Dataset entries
== Segment start ==

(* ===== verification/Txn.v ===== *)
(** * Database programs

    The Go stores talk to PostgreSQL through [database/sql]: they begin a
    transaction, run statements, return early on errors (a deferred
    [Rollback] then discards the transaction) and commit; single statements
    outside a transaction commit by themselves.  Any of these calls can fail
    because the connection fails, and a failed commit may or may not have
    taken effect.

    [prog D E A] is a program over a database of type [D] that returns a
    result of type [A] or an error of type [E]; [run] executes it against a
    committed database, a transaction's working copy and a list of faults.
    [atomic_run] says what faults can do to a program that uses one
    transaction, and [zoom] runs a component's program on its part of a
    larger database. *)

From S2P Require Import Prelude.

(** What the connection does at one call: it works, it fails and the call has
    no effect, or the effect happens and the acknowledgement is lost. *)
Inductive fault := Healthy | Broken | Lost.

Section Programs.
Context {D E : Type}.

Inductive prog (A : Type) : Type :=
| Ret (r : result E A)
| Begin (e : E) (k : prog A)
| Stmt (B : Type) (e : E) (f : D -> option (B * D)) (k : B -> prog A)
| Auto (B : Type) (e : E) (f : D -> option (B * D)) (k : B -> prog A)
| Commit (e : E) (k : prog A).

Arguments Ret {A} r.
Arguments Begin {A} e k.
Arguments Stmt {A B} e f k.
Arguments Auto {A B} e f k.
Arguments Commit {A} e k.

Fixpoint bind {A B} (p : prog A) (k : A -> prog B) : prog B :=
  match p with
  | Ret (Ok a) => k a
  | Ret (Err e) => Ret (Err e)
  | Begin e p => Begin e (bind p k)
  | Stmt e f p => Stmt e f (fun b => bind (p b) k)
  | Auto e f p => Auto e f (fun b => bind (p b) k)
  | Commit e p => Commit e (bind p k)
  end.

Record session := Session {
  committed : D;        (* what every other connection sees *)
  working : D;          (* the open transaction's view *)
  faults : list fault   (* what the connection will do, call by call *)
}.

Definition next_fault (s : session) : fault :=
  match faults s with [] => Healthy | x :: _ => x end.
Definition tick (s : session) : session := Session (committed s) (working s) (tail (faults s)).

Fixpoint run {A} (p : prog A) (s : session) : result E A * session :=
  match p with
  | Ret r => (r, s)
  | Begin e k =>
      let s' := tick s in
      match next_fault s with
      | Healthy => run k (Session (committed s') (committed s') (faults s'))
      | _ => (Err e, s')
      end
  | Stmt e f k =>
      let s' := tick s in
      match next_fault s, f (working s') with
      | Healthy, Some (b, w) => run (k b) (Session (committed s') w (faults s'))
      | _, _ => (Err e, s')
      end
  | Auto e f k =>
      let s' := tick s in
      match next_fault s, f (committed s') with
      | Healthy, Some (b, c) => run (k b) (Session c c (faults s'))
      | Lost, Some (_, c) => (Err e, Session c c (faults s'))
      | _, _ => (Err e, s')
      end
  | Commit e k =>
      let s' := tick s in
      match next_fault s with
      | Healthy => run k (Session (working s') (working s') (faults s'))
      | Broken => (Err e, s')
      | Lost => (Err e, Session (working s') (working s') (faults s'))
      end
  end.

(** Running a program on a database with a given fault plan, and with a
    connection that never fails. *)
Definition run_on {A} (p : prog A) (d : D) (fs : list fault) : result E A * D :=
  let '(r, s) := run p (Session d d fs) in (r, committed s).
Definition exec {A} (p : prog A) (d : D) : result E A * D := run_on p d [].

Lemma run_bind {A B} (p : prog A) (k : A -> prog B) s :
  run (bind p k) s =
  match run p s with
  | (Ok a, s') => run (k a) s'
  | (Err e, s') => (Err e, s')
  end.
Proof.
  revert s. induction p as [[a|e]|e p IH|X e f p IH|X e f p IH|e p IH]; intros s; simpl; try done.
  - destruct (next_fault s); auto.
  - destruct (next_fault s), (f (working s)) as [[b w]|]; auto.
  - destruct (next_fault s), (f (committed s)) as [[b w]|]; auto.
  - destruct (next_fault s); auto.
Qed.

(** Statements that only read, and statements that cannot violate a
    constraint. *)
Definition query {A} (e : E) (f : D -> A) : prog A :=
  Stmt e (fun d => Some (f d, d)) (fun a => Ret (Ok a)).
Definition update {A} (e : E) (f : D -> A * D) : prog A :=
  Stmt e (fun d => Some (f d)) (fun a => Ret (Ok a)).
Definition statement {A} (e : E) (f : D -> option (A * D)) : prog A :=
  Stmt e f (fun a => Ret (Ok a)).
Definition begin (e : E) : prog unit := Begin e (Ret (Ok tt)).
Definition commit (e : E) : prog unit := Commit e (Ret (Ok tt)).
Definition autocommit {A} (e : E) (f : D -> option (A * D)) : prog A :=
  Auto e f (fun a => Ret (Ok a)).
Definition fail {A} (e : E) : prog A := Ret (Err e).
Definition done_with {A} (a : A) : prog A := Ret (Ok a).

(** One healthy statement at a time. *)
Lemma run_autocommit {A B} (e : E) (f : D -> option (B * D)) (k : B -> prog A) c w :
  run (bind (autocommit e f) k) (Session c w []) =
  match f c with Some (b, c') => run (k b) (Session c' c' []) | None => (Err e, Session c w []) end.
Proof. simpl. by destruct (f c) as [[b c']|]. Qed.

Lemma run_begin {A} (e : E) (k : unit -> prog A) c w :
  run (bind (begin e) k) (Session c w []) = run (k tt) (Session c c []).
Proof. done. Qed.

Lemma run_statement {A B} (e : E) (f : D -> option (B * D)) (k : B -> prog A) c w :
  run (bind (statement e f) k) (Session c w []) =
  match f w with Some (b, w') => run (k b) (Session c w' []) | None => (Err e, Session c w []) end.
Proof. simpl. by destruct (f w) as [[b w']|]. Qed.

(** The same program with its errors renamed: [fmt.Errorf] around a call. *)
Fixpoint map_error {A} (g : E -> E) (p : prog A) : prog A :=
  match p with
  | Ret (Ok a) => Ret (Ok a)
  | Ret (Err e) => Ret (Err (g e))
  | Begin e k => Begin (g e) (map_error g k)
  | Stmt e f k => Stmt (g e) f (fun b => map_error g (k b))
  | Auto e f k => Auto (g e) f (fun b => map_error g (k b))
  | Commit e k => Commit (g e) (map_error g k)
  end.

== Segment end ==
== Segment start ==

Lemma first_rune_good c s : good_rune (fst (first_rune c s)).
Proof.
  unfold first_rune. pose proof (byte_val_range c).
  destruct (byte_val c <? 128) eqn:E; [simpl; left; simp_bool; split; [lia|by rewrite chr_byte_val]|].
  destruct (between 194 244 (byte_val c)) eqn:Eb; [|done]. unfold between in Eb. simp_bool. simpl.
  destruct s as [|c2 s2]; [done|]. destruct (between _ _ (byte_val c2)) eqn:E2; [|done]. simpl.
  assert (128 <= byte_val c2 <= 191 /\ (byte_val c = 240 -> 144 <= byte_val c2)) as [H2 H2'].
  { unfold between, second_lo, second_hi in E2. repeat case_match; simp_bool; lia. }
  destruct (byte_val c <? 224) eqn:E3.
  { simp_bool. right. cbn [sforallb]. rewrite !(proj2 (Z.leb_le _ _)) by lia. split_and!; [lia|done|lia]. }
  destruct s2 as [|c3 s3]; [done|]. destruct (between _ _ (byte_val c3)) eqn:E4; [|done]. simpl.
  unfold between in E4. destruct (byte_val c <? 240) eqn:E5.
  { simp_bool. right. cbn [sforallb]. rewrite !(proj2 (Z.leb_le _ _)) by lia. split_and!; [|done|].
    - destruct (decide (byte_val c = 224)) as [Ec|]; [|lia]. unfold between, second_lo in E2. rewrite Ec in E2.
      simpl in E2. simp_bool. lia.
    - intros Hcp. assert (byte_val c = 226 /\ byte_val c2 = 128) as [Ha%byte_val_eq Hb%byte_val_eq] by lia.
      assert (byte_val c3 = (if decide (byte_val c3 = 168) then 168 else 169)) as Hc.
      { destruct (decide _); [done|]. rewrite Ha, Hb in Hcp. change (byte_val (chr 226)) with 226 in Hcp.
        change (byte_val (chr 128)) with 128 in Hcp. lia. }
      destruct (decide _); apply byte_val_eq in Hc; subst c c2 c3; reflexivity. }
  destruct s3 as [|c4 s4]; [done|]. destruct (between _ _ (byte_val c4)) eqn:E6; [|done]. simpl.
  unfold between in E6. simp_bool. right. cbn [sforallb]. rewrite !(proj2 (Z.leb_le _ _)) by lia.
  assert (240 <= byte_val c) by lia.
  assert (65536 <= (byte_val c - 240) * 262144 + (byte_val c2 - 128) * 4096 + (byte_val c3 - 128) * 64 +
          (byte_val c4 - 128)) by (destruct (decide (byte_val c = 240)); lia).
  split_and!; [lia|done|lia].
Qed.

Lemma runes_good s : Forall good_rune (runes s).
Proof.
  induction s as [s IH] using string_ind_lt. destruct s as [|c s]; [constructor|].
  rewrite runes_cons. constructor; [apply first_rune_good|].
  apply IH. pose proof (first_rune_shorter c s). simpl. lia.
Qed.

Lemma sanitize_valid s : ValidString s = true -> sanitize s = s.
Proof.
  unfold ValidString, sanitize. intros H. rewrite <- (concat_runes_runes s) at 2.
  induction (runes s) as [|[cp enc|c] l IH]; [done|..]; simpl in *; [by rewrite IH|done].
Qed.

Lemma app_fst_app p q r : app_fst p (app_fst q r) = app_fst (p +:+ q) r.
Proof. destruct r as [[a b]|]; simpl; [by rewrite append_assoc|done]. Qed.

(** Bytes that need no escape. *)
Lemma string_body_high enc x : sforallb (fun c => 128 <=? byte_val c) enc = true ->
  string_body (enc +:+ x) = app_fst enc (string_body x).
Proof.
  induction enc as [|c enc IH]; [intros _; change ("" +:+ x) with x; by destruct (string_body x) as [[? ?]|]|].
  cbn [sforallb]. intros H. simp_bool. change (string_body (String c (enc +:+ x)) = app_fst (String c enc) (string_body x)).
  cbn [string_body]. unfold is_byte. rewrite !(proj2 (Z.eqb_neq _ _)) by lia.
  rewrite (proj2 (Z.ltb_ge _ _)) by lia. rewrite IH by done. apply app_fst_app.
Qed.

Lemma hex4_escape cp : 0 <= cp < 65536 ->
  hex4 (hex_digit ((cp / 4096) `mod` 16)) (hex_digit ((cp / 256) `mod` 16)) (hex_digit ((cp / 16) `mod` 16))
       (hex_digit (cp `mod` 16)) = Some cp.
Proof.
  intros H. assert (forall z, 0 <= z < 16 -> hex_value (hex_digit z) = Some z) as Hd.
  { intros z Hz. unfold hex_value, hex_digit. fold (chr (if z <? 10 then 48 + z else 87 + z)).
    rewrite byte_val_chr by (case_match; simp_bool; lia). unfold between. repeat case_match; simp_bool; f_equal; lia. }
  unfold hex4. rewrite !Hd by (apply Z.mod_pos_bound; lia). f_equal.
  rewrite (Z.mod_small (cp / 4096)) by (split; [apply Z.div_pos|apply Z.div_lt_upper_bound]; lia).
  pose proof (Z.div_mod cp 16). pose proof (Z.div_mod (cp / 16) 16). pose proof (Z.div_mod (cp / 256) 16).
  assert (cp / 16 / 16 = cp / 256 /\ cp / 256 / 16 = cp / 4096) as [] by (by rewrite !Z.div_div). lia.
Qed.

== Segment end ==

**Aim of the task**
Match on "constructor": copy every line in the records that has it.

**Response for this exercise**
  induction s as [s IH] using string_ind_lt. destruct s as [|c s]; [constructor|].
  rewrite runes_cons. constructor; [apply first_rune_good|].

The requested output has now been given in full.